PROBLEM DESCRIPTION: Nothing belongs in the answer except the lines of the material that include "unfold".

--- DATA FOR PROCESSING Enclosed Below ---

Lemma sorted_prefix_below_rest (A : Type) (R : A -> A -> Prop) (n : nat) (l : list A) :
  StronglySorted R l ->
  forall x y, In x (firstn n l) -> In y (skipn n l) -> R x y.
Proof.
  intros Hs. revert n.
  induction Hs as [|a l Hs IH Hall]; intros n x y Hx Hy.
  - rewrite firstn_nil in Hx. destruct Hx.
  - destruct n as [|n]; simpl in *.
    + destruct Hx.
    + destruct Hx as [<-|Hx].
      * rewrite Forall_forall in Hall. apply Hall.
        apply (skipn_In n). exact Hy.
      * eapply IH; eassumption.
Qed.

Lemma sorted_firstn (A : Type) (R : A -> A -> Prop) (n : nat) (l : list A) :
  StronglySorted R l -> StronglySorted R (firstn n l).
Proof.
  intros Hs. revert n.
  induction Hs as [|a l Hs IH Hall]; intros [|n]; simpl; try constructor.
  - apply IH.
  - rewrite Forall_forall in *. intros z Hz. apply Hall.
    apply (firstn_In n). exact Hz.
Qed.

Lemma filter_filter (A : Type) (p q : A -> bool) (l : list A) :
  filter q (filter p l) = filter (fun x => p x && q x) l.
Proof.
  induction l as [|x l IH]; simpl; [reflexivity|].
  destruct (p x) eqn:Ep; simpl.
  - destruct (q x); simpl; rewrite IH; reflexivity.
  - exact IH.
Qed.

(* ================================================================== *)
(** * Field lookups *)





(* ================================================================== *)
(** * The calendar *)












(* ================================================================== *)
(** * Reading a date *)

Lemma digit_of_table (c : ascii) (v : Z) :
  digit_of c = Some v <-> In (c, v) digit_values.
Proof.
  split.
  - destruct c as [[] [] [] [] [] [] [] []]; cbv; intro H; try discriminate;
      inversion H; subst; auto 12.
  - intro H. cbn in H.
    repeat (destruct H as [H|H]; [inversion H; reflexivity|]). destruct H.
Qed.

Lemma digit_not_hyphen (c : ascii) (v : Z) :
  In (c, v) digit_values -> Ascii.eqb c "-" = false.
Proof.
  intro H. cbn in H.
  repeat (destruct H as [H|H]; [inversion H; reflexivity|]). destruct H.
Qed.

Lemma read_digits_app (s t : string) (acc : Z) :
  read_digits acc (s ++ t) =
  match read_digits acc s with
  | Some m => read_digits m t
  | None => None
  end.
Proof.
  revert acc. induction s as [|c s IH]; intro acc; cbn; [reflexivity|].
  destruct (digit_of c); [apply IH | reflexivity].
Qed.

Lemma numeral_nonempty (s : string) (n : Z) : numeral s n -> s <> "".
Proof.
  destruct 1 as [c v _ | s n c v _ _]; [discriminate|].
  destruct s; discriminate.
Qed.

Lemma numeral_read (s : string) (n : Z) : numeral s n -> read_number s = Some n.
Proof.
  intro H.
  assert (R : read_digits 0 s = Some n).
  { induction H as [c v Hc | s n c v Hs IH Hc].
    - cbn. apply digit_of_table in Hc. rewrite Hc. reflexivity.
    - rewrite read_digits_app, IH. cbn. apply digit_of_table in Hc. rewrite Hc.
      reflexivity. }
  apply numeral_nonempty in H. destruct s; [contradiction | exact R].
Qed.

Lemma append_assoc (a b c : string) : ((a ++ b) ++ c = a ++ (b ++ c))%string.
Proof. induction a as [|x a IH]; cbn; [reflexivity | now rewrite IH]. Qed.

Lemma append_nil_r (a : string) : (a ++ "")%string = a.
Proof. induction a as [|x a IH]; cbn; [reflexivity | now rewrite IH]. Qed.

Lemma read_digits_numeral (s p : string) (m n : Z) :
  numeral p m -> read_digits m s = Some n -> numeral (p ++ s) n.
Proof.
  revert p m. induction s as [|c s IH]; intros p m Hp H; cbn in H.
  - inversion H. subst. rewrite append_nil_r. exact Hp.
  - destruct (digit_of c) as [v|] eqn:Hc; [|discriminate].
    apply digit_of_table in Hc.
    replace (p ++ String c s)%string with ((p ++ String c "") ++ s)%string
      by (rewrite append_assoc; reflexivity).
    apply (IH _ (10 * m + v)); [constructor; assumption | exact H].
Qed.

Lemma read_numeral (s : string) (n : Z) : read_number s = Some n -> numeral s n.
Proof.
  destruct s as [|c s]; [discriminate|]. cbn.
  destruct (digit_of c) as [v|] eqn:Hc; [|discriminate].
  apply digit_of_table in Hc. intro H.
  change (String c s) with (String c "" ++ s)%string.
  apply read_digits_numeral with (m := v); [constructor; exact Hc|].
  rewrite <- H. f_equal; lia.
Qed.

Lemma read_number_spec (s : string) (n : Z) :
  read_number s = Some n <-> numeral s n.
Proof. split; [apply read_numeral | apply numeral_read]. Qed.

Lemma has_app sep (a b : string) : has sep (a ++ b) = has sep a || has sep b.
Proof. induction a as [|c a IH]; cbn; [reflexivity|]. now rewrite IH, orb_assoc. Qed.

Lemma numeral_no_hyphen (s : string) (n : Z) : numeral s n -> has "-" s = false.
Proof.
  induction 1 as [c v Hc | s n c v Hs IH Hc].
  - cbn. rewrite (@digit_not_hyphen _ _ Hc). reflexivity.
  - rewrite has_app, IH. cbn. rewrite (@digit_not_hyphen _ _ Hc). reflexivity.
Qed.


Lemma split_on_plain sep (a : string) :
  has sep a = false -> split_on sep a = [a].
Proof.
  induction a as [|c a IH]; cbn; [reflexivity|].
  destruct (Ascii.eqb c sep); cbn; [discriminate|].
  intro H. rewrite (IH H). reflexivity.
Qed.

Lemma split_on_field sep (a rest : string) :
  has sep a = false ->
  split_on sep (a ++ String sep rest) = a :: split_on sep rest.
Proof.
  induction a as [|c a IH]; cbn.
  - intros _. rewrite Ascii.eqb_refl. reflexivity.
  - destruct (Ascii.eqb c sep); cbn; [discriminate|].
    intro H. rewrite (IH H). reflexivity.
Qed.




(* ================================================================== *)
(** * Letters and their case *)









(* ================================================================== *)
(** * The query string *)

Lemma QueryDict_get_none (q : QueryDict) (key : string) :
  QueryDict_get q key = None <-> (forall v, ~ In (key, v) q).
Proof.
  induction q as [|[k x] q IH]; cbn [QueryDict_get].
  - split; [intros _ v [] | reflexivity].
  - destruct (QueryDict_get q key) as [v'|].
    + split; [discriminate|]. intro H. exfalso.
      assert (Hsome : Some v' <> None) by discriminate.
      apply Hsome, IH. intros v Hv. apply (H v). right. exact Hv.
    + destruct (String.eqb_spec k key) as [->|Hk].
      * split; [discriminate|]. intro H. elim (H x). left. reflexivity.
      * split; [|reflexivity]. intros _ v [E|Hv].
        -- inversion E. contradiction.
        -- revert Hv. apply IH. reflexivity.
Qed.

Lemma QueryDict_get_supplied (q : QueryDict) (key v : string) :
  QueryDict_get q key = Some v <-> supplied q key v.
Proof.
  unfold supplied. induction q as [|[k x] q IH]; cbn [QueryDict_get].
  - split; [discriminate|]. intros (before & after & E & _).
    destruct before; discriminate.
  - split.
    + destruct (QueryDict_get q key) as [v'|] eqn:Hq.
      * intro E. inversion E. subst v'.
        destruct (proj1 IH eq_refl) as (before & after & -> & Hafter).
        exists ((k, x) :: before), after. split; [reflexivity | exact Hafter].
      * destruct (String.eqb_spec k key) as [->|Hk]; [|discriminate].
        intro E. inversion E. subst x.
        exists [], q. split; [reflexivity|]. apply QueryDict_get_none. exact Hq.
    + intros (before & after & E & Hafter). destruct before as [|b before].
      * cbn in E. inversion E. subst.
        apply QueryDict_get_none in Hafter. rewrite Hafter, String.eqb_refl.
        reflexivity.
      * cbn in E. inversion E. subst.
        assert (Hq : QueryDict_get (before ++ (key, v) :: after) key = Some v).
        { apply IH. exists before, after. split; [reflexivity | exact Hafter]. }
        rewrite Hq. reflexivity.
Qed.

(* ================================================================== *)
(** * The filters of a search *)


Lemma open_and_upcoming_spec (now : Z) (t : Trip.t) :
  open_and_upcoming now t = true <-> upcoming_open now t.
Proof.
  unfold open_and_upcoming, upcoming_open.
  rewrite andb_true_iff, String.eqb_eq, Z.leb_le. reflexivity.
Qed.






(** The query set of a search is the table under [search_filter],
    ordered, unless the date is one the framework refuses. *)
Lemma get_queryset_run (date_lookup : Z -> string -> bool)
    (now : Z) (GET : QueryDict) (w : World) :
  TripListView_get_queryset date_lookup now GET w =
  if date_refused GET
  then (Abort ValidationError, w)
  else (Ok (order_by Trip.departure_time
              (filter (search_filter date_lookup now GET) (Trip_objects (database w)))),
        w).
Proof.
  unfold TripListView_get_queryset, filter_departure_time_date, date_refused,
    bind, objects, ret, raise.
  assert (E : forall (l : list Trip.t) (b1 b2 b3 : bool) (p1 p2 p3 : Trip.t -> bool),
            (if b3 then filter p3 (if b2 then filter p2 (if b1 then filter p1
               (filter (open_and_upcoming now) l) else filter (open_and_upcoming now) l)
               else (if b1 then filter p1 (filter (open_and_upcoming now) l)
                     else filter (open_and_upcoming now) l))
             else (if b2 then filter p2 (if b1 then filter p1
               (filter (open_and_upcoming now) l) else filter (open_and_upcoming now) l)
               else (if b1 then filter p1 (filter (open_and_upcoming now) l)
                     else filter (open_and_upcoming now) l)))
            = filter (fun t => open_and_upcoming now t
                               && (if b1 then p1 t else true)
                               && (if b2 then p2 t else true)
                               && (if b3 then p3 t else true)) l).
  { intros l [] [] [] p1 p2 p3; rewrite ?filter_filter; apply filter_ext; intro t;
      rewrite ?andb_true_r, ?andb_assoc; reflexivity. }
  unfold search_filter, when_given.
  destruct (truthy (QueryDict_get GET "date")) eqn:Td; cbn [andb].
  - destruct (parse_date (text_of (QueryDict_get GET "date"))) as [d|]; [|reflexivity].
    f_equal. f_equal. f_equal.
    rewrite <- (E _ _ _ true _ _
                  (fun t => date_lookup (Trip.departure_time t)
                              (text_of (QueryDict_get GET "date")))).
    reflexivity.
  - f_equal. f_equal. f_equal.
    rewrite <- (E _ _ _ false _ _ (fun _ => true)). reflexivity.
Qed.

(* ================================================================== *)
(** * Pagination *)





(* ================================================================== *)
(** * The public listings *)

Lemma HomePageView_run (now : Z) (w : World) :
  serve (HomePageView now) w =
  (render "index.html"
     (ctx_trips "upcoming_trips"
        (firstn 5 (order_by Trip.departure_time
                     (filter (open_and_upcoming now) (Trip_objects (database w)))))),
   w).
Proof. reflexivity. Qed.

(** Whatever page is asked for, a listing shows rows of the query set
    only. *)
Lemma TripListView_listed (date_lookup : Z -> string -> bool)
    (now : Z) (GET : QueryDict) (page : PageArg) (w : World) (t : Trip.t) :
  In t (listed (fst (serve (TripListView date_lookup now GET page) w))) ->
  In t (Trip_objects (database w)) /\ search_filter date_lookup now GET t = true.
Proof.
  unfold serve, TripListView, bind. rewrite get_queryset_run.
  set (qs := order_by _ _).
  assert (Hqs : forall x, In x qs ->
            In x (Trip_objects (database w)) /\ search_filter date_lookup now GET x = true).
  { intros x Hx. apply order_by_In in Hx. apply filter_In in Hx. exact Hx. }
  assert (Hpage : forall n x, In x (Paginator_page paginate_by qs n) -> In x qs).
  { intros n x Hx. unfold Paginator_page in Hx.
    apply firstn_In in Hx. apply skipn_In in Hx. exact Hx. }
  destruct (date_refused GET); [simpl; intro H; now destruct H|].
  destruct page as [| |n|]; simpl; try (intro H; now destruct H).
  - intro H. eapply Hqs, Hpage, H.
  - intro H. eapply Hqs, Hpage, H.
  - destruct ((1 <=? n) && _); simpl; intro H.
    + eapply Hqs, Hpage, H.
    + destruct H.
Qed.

--- End of Enclosed DATA FOR PROCESSING ---

TASK RESULT:
  unfold supplied. induction q as [|[k x] q IH]; cbn [QueryDict_get].
  unfold open_and_upcoming, upcoming_open.
  unfold TripListView_get_queryset, filter_departure_time_date, date_refused,
  unfold search_filter, when_given.
  unfold serve, TripListView, bind. rewrite get_queryset_run.
  { intros n x Hx. unfold Paginator_page in Hx.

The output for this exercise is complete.